In 2015, Volkswagen spent $77m (£65m) in the US alone touting its diesel cars, presenting them as a low-emission alternative to petrol vehicles.
Of course, it would later turn out to be $77m poorly spent. After an investigation, the environmental protection agency revealed that Volkswagen had been installing a so-called ‘cheat device’ to detect when a vehicle was being tested and to improve its environmental performance accordingly. When in use on the road, the engines concerned were emitting up to 40 times the permitted level of nitrogen oxide.
It’s one of the most egregious examples of greenwashing and it landed the company with fines and compensation bills running into the billions. But it hasn’t stopped plenty of other companies from engaging in the practice.
Indeed, according to the international consumer protection and enforcement network, as many as 40% of websites globally are still making misleading statements about companies’ environmental credentials, whether that’s via omitted information or unsubstantiated claims. It’s a problem for consumers, who may want to reduce their carbon footprint, and for investors, who are increasingly taking a company’s environmental, social and governance (ESG) performance into account.
Ken Pucker is a lecturer at Tufts University and an author focusing on the efficacy of various sustainability efforts. As he notes, this ongoing greenwashing problem is a generational affair. “Assets are shifting from boomers and Gen X to millennials, and from men to women. These new stewards of wealth are more concerned with planetary welfare and the impacts of their spending and investing than their elders were,” he explains.
“This has created a demand for more sustainable enterprises. Then, during the 2010s, a few key research studies pointed to the possibility that high-ESG companies deliver better investment returns. This was a reversal from the previous prevailing wisdom on Wall Street, and it enabled the asset management community to sell ESG funds comprised, supposedly, of high-ESG companies to an increasingly interested investor audience.”
This is where ESG rating agencies come in. These firms rate companies based on their ESG policies and activities, gleaning information from a range of sources including company publications, government data and media reports. Unfortunately, this information often leaves a lot to be desired.

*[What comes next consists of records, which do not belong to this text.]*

(* ===== verification/Alloc.v ===== *)
(** * The caching allocator (allocation.c, allocation.h)

    Blocks below 2048 bytes come from a chunk cache: eight lists of free
    chunks, of 16 to 2048 bytes.  An empty list is refilled with an mchunk, a
    few pages obtained from [mmap] that begin with a header and are cut into
    chunks.  Larger blocks come from [mmap] directly.

    The memory of the model: the list nodes ([links]: the two list heads of
    every chunk list, the list node at the start of every free chunk, the list
    node in every mchunk header), the mchunk headers by page address, the
    chunk lists, and the answers the kernel gives to the next [mmap] calls.
    The configuration is that of the source: [CAL_CHECK_CONSISTENCY] and
    [CAL_STATISTICS] are 0, [CAL_CHECK_INITIALIZATION] is 1, pages have 4096
    bytes, [size_t] and pointers have 32 bits. *)

From S2P Require Import Prelude Bitmap Dll LinkedList.

Definition PAGE_SHIFT : Z := 12.
Definition PAGE_SIZE : Z := Z.shiftl 1 PAGE_SHIFT.
Definition CAL_CHUNK_ORDER_MAX : Z := PAGE_SHIFT - 1.
Definition CAL_CHUNK_THRESHOLD_SIZE : Z := Z.shiftl 1 CAL_CHUNK_ORDER_MAX.
Definition CAL_CHUNK_ORDER_MIN : Z := 4.
Definition CAL_CHUNK_HEADS : Z := 1 + CAL_CHUNK_ORDER_MAX - CAL_CHUNK_ORDER_MIN.

(** Addresses of list nodes. *)
Inductive aaddr : Set :=
  | CHead (idx : Z)   (** [&cal->chunk_cache.head[idx].head] *)
  | MHead (idx : Z)   (** [&cal->chunk_cache.head[idx].mchunk_head] *)
  | Chunk (a : Z)     (** the chunk at address [a] *)
  | HNode (a : Z).    (** [&h->node] of the mchunk header at address [a] *)

#[global] Instance aaddr_eq_dec : EqDecision aaddr.
Proof. solve_decision. Defined.

#[global] Instance aaddr_countable : Countable aaddr.
Proof.
  refine (inj_countable'
    (fun a => match a with CHead i => inl (inl i) | MHead i => inl (inr i)
                         | Chunk a => inr (inl a) | HNode a => inr (inr a) end)
    (fun k => match k with inl (inl i) => CHead i | inl (inr i) => MHead i
                         | inr (inl a) => Chunk a | inr (inr a) => HNode a end) _).
  by intros [].
Defined.

#[global] Instance Chunk_inj : Inj eq eq Chunk.
Proof. by intros ?? [= ->]. Qed.
#[global] Instance HNode_inj : Inj eq eq HNode.
Proof. by intros ?? [= ->]. Qed.

Record mchunk_header_st : Set := MHdr {
  chunk_cache : Z; pages : Z; used : Z; order : Z; not_chunk_cache : Z; first_chunk : Z }.

Record chunk_list_st : Set := CList { lock : Z; total : Z; cl_used : Z }.

(** [sizeof(struct mchunk_header_st)]: eight words *)
Definition sizeof_mchunk_header : Z := 32.

Record cal_st : Set := Cal {
  links : gmap aaddr (link aaddr);
  headers : gmap Z mchunk_header_st;
  head : list chunk_list_st;
  addr : Z;                     (** the address of the chunk cache *)
  mh_order : Z;
  mh_pow2_size : Z;
  mmaps : list (option Z);      (** the kernel's answers to the next [mmap] calls *)
  munmaps : list (Z * Z) }.     (** the areas given back, latest first *)

(** ** Access *)

Definition upd_links f (s : cal_st) : cal_st :=
  Cal (f (links s)) (headers s) (head s) (addr s) (mh_order s) (mh_pow2_size s) (mmaps s) (munmaps s).
Definition upd_headers f (s : cal_st) : cal_st :=
  Cal (links s) (f (headers s)) (head s) (addr s) (mh_order s) (mh_pow2_size s) (mmaps s) (munmaps s).
Definition upd_head f (s : cal_st) : cal_st :=
  Cal (links s) (headers s) (f (head s)) (addr s) (mh_order s) (mh_pow2_size s) (mmaps s) (munmaps s).

Definition read_links {A} (f : gmap aaddr (link aaddr) -> res A) : M cal_st A :=
  fun s => match f (links s) with Ok a => Ok (a, s) | Err e => Err e end.
Definition write_links (f : gmap aaddr (link aaddr) -> res (gmap aaddr (link aaddr))) : M cal_st unit :=
  fun s => match f (links s) with Ok h => Ok (tt, upd_links (fun _ => h) s) | Err e => Err e end.

Definition get_list (idx : Z) : M cal_st chunk_list_st :=
  s ← get; of_option OutOfBounds (if bool_decide (0 <= idx) then head s !! Z.to_nat idx else None).
Definition put_list (idx : Z) (l : chunk_list_st) : M cal_st unit :=
  modify (upd_head (fun h => <[Z.to_nat idx := l]> h)).
Definition get_header (p : Z) : M cal_st mchunk_header_st :=
  s ← get; of_option BadDeref (headers s !! p).
Definition put_header (p : Z) (h : mchunk_header_st) : M cal_st unit :=
  modify (upd_headers (fun m => <[p := h]> m)).

Definition spin_lock (idx : Z) : M cal_st unit :=
  l ← get_list idx;
  if bool_decide (lock l = 0) then put_list idx (CList 1 (total l) (cl_used l)) else fail Deadlock.
Definition spin_unlock (idx : Z) : M cal_st unit :=
  l ← get_list idx; put_list idx (CList 0 (total l) (cl_used l)).

(** ** mmap *)

(** The next answer of the kernel; NULL for [MAP_FAILED]. *)
Definition mmap_allocate (size : Z) : M cal_st (option Z) :=
  fun s => match mmaps s with
           | [] => Err Undefined
           | a :: rest =>
               Ok (a, Cal (links s) (headers s) (head s) (addr s) (mh_order s) (mh_pow2_size s)
                        rest (munmaps s))
           end.

Definition mmap_deallocate (ptr size : Z) : M cal_st unit :=
  modify (fun s => Cal (links s) (headers s) (head s) (addr s) (mh_order s) (mh_pow2_size s)
                     (mmaps s) ((ptr, size) :: munmaps s)).

(** ** Sizes *)

(** The 32 bit shift [1 << exp] is a signed int, compared as unsigned. *)
Definition get_pow2_order (s : Z) : res Z :=
  exp ← find_first_ms_bit s;
  Ok (if bool_decide (wrap 32 (Z.shiftl 1 exp) < s) then exp + 1 else exp).

Definition round_size (round_to size : Z) : res Z :=
  if bool_decide (round_to = 0) then Err Undefined
  else Ok (wrap 32 ((wrap 32 (size + round_to - 1)) / round_to * round_to)).

Definition get_index_by_order (order : Z) : Z := order - CAL_CHUNK_ORDER_MIN.
Definition get_total_pages_by_order (order : Z) : Z := order / 2.

Definition get_order_by_size (size : Z) : res Z :=
  order ← get_pow2_order size;
  Ok (if bool_decide (order < CAL_CHUNK_ORDER_MIN) then CAL_CHUNK_ORDER_MIN else order).

(** ** mchunks *)

(** What the first words of a page look like when it is read as a header: the
    members [chunk_cache], [not_chunk_cache] and [order]. *)
Definition page_view : Set := (Z * Z * Z)%type.

(** [peek] is the contents of the pages that are no header (they belong to
    the clients); [None] for a page that is not mapped. *)
Definition view_page (peek : Z -> option page_view) (np : Z) : M cal_st page_view :=
  s ← get;
  match headers s !! np with
  | Some h => mret (chunk_cache h, not_chunk_cache h, order h)
  | None => of_option BadDeref (peek np)
  end.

“When I see BMW telling me they’ve polluted a certain amount in scope 1 emissions, I don’t know if that’s good or not,” says Florian Berg, a research associate focusing on sustainable investing at the MIT Sloan School of Management. “Even if you compare it with other carmakers, I don’t know if it’s good or not because I don’t know how much BMW outsources to other companies. I need the ESG rater to tell me, to make the two things comparable.”
To get a better sense of a company’s genuine environmental footprint, you’ll need to know about its scope 3 emissions, which includes those emissions generated by partners up and down the supply chain. This is often the most significant category of emissions but is routinely omitted by companies attempting to improve their ESG scores. It’s just one of several greenwashing tricks in play.

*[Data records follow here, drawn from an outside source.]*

(* ===== verification/Time.v ===== *)
(** * Time values (pth_time.c)

    A [pth_time_t] is a [long long].  Without a cycle counter it counts
    microseconds; with one ([HP_TIMING_AVAIL]) it counts ticks, and
    conversions use the tick rate that [pth_time_init] read.  Both
    configurations are modelled; [clock] says which, and holds the variables
    [pth_time_init] sets. *)

From S2P Require Import Prelude.

Record timeval : Set := Timeval { tv_sec : Z; tv_usec : Z }.
Record timespec : Set := Timespec { ts_sec : Z; ts_nsec : Z }.

(** A [long] has 32 bits; a [pth_time_t] is a signed 64 bit integer and
    [hp_timing_t] an unsigned one. *)
Definition long (x : Z) : Z := swrap 32 x.
Definition time_t (x : Z) : Z := swrap 64 x.

Inductive clock : Set :=
  | Microseconds
  | HpTiming (counts_sec counts_usec baseline : Z) (baseline_tod : timeval).

(** [pth_time_init]: [freq] is the tick rate, [tod] the time of day and [tsc]
    the counter that are read. *)
Definition pth_time_init (hp_timing_avail : bool) (freq : Z) (tod : timeval) (tsc : Z) : clock :=
  if hp_timing_avail then HpTiming freq (freq / 1000000) tsc tod else Microseconds.

(** The products are computed in unsigned 64 bit arithmetic. *)
Definition PTH_TIME (c : clock) (sec usec : Z) : Z :=
  match c with
  | Microseconds => time_t (wrap 64 (sec * 1000000 + usec))
  | HpTiming cs cu _ _ => time_t (wrap 64 (sec * cs + usec * cu))
  end.

Definition pth_time : clock -> Z -> Z -> Z := PTH_TIME.

(** [tval] is converted to unsigned before the division. *)
Definition pth_time_to_timeval (c : clock) (t1 : Z) : res timeval :=
  match c with
  | Microseconds => Ok (Timeval (long (wrap 64 t1 / 1000000)) (long (wrap 64 t1 mod 1000000)))
  | HpTiming cs cu _ _ =>
      if bool_decide (cs = 0) || bool_decide (cu = 0) then Err Undefined
      else
        let sec := long (wrap 64 t1 / cs) in
        let usec := long ((wrap 64 t1 mod cs) / cu) in
        Ok (if bool_decide (usec > 1000000) then Timeval (long (sec + 1)) (usec - 1000000)
            else Timeval sec usec)
  end.

Definition pth_time_to_timespec (c : clock) (t : Z) : res timespec :=
  tv ← pth_time_to_timeval c t;
  Ok (Timespec (tv_sec tv) (long (tv_usec tv * 1000))).

(** Arithmetic on time values: [t1 += t2] and the like. *)
Definition pth_time_cmp (t1 t2 : Z) : Z := time_t (t1 - t2).
Definition pth_time_add (t1 t2 : Z) : Z := time_t (t1 + t2).
Definition pth_time_sub (t1 t2 : Z) : Z := time_t (t1 - t2).
Definition pth_time_div (t1 n : Z) : res Z :=
  if bool_decide (n = 0) then Err Undefined else Ok (time_t (Z.quot t1 n)).
Definition pth_time_mul (t1 n : Z) : Z := time_t (t1 * n).
Definition pth_time_pos (t : Z) : Z := if bool_decide (t > 0) then 1 else 0.

(** The number of seconds, as an [int] (the microsecond clock). *)
Definition pth_time_t2i (t : Z) : Z := swrap 32 (wrap 64 t / 1000000).

(** A time of day as a time value. *)
Definition pth_TOD_time (c : clock) (sec usec : Z) : Z :=
  match c with
  | Microseconds => PTH_TIME c sec usec
  | HpTiming cs cu base tod =>
      let s := long (sec - tv_sec tod) in
      let u := long (usec - tv_usec tod) in
      let tv := if bool_decide (u < 0) then Timeval (long (s - 1)) (long (u + 1000000)) else Timeval s u in
      pth_time_add base (PTH_TIME c (tv_sec tv) (tv_usec tv))
  end.

(** The current time, from the time of day [tod] or the counter [tsc]. *)
Definition pth_time_set_now (c : clock) (tod : timeval) (tsc : Z) : Z :=
  match c with
  | Microseconds => PTH_TIME c (tv_sec tod) (tv_usec tod)
  | HpTiming _ _ _ _ => time_t tsc
  end.

(** [pth_time_set(t1, t2)]; NULL stands for the current time *)
Definition pth_time_set (c : clock) (t2 : option Z) (tod : timeval) (tsc : Z) : Z :=
  match t2 with None => pth_time_set_now c tod tsc | Some t => t end.

Definition PTH_TIMEOUT (c : clock) (tod : timeval) (tsc sec usec : Z) : Z :=
  pth_time_add (pth_time_set_now c tod tsc) (PTH_TIME c sec usec).
Definition pth_timeout : clock -> timeval -> Z -> Z -> Z -> Z := PTH_TIMEOUT.

(** The [usleep] replacement: the timeout of the [select] call. *)
Definition pth_time_usleep (usec : Z) : timeval :=
  let s := usec / 1000000 in Timeval s (usec - 1000000 * s).

(** ** Results *)

Definition tv_valid (tv : timeval) : Prop := 0 <= tv_sec tv < 2 ^ 31 /\ 0 <= tv_usec tv < 1000000.

Lemma time_t_small x : 0 <= x < 2 ^ 63 -> time_t (wrap 64 x) = x.
Proof.
  intros Hx. rewrite wrap_small by lia. apply swrap_small; [lia|]. simpl. lia.
Qed.

(** on a machine without a cycle counter, every non-negative [timeval]
    survives the conversion to a time value and back, the conversion keeps
    the order of times, and the [select] timeout of [pth_time_usleep] is a
    valid [timeval] that denotes the requested microseconds. *)
Theorem timeval_roundtrip (tv tv' : timeval) (usec : Z) :
  tv_valid tv -> tv_valid tv' -> 0 <= usec < 2 ^ 32 ->
  pth_time_to_timeval Microseconds (pth_time Microseconds (tv_sec tv) (tv_usec tv)) = Ok tv /\
  (pth_time_cmp (pth_time Microseconds (tv_sec tv) (tv_usec tv))
                (pth_time Microseconds (tv_sec tv') (tv_usec tv')) < 0 <->
   tv_sec tv < tv_sec tv' \/ (tv_sec tv = tv_sec tv' /\ tv_usec tv < tv_usec tv')) /\
  tv_valid (pth_time_usleep usec) /\
  tv_sec (pth_time_usleep usec) * 1000000 + tv_usec (pth_time_usleep usec) = usec.
Proof.
  destruct tv as [s u], tv' as [s' u']. unfold tv_valid. simpl. intros [Hs Hu] [Hs' Hu'] Hx.
  unfold pth_time, PTH_TIME, pth_time_cmp. rewrite !time_t_small by lia. split_and!.
  - rewrite wrap_small by lia. unfold long. rewrite Z.div_add_l by lia. rewrite (Z.add_comm (s * 1000000)), Z_mod_plus_full.
    rewrite Z.div_small, Z.mod_small by lia. rewrite !swrap_small by (simpl; lia). do 2 f_equal. lia.
  - unfold time_t. rewrite swrap_small by (simpl; lia). lia.
  - apply Z.div_pos; lia.
  - apply Z.div_lt_upper_bound; lia.
  - pose proof (Z.mod_pos_bound usec 1000000). rewrite Z.mod_eq in * by lia. lia.
  - pose proof (Z.mod_pos_bound usec 1000000). rewrite Z.mod_eq in * by lia. lia.
  - lia.
Qed.

Lemma timeval_roundtrip_witness :
  pth_time_to_timeval Microseconds (pth_time Microseconds 1035000000 999999) =
  Ok (Timeval 1035000000 999999).
Proof.
  apply (timeval_roundtrip (Timeval 1035000000 999999) (Timeval 0 0) 0);
    unfold tv_valid; simpl; lia.
Defined.

(** With a counter of 3 ticks per microsecond, one microsecond of remainder
    fits; a rate that is no multiple of a million can give 1000000. *)
Lemma timeval_hp_usec_overflow :
  pth_time_to_timeval (HpTiming 1999999 1 0 (Timeval 0 0)) 1000000 = Ok (Timeval 0 1000000).
Proof. reflexivity. Qed.

(** a time of day that lies [d] microseconds after the moment
    [pth_time_init] ran denotes [d] times the ticks per microsecond after the
    counter value read then, so relative and absolute timeouts agree. *)
Theorem tod_time_offset (freq base : Z) (tod : timeval) (sec usec : Z) :
  0 < freq < 2 ^ 32 -> freq mod 1000000 = 0 -> 0 <= base < 2 ^ 62 ->
  tv_valid tod -> tv_valid (Timeval sec usec) ->
  let c := pth_time_init true freq tod base in
  let d := (sec - tv_sec tod) * 1000000 + (usec - tv_usec tod) in
  0 <= d < 2 ^ 29 * 1000000 ->
  pth_TOD_time c sec usec = base + d * (freq / 1000000).
Proof.
  destruct tod as [s0 u0]. intros Hf Hm Hb [H1 H2] [H3 H4]. simpl in *. intros Hd.
  apply Z.div_exact in Hm; [|done]. set (q := freq / 1000000) in *.
  unfold long. rewrite (swrap_small 32 (sec - s0)), (swrap_small 32 (usec - u0)) by (simpl; lia).
  assert (0 <= q < 2 ^ 13) as Hq by lia.
  assert (forall s u, s * 1000000 + u = (sec - s0) * 1000000 + (usec - u0) ->
    pth_time_add base (PTH_TIME (HpTiming freq q base (Timeval s0 u0)) s u) =
    base + ((sec - s0) * 1000000 + (usec - u0)) * q) as Hadd.
  { intros s u Es. unfold PTH_TIME, pth_time_add. 
    assert (s * freq + u * q = ((sec - s0) * 1000000 + (usec - u0)) * q) as -> by (rewrite <- Es, Hm; ring).
    rewrite time_t_small by nia. unfold time_t. apply swrap_small; [lia|]. simpl. nia. }
  case_bool_decide; simpl; apply Hadd; rewrite ?swrap_small; simpl; lia.
Qed.

Lemma tod_time_offset_witness :
  pth_TOD_time (pth_time_init true 800000000 (Timeval 1000000 999000) 5000) 1000001 1000 = 5000 + 2000 * 800.
Proof.
  apply (tod_time_offset 800000000 5000 (Timeval 1000000 999000) 1000001 1000);
    unfold tv_valid; simpl; first [reflexivity | lia].
Defined.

“Coca-Cola set a target to become water-neutral by 2020. They achieved their goal five years early. However, they were the ones that chose how to define water neutrality; they defined it as water used within the four walls of their production facilities,” says Pucker. “That definition excluded more than 90% of the water that is needed to produce their end product, most of which is used in growing the agricultural products – mostly sugar – to sweeten Coke.”
Naturally, ESG rating agencies aim to take everything into account to give a more accurate picture of an organisation’s performance. But this doesn’t mean that ESG ratings can be relied on as gospel. MIT Sloan’s Aggregate Confusion Project, which has set out to improve the quality of ESG measurement and decision-making in the financial sector, has found that the correlation between ratings from different ESG agencies averages just 0.61. By comparison, credit ratings from Moody’s and Standard & Poor’s are correlated at 0.92.

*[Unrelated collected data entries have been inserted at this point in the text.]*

Lemma key_create_spec_witness :
  exists key r s', pth_key_create (Some 7%nat) (kstart []) = Ok ((key, r), s') /\ kinv s'.
Proof.
  destruct (key_create_spec (kstart []) (Some 7%nat)) as (key & r & s' & E & Hi & _).
  - apply kstart_inv.
  - exists key, r, s'. split; [exact E|exact Hi].
Defined.

(** ** Set and get *)

Lemma values_ok_insert d l k old v :
  values_ok d -> data_value d = Some l -> l !! k = Some old ->
  values_ok (TData (Some (<[k := v]> l))
    (if bool_decide (old = 0)
     then (if bool_decide (v = 0) then data_count d else swrap 32 (data_count d + 1))
     else (if bool_decide (v = 0) then swrap 32 (data_count d - 1) else data_count d))).
Proof.
  unfold values_ok. intros Hok Hd. rewrite Hd in Hok. destruct Hok as [Hl Hc]. intros E. simpl.
  split; [by rewrite length_insert|]. rewrite Hc.
  pose proof (count_insert l k old v E) as Hi. pose proof (count_le l) as Hle.
  pose proof (count_le (<[k := v]> l)) as Hle'. rewrite length_insert in Hle'.
  rewrite Hl in *. change (Z.to_nat PTH_KEY_MAX) with 256%nat in *. unfold nz in Hi.
  repeat case_bool_decide; rewrite ?swrap_small by (simpl; lia); lia.
Qed.

(** The array of values of a thread: a fresh one is all zeroes. *)
Definition values_of (d : thread_data) : list Z :=
  default zero_values (data_value d).

Lemma values_of_length d : values_ok d -> length (values_of d) = Z.to_nat PTH_KEY_MAX.
Proof.
  unfold values_ok, values_of. destruct (data_value d); simpl; [tauto|intros _; apply zero_values_length].
Qed.

Lemma values_ok_fresh d : values_ok d -> values_ok (TData (Some (values_of d)) (data_count d)).
Proof.
  unfold values_ok, values_of. destruct (data_value d); simpl; [done|]. intros ->.
  split; [apply zero_values_length|]. by vm_compute.
Qed.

To deal with this, efforts are now underway to make ESG ratings more objective. Many agencies are using AI or neurolinguistic programming (NLP) to analyse corporate data and reports. According to Berg, however, this must be handled with care. “The problem is that when you run an NLP algorithm on a sustainability report which has been written not only by the company but also by an adviser who knows exactly how to write these reports, I don’t see the NLP being good at figuring out how good or bad the company is,” he says.
“Where AI can be very good is filtering stuff for analysis. For example, you get hundreds of millions of news articles written every day and you can’t go through them all. AI can, though, so you can get down to a very small selection and then go through those by hand.”
National and international bodies are also moving to tackle greenwashing, although these efforts are mainly in their early stages. This summer, the EU finalised a deal which would require large companies to disclose their ESG risks and opportunities, as well as the impact of their activities on the environment and people – all of which would be externally audited.
In the UK, meanwhile, the new green technical advisory group is to oversee the government’s delivery of a green taxonomy – a common framework setting the bar for investments classed as environmentally sustainable.
For Pucker, though, it’s important not to fall for another type of greenwashing here: confusing reporting for real action. “Many of the known environmental challenges have accelerated, and it’s time to try a different approach,” he says. “I suggest changing the rules and incentives: regulate to help raise the floor and make companies internalise the external risks.”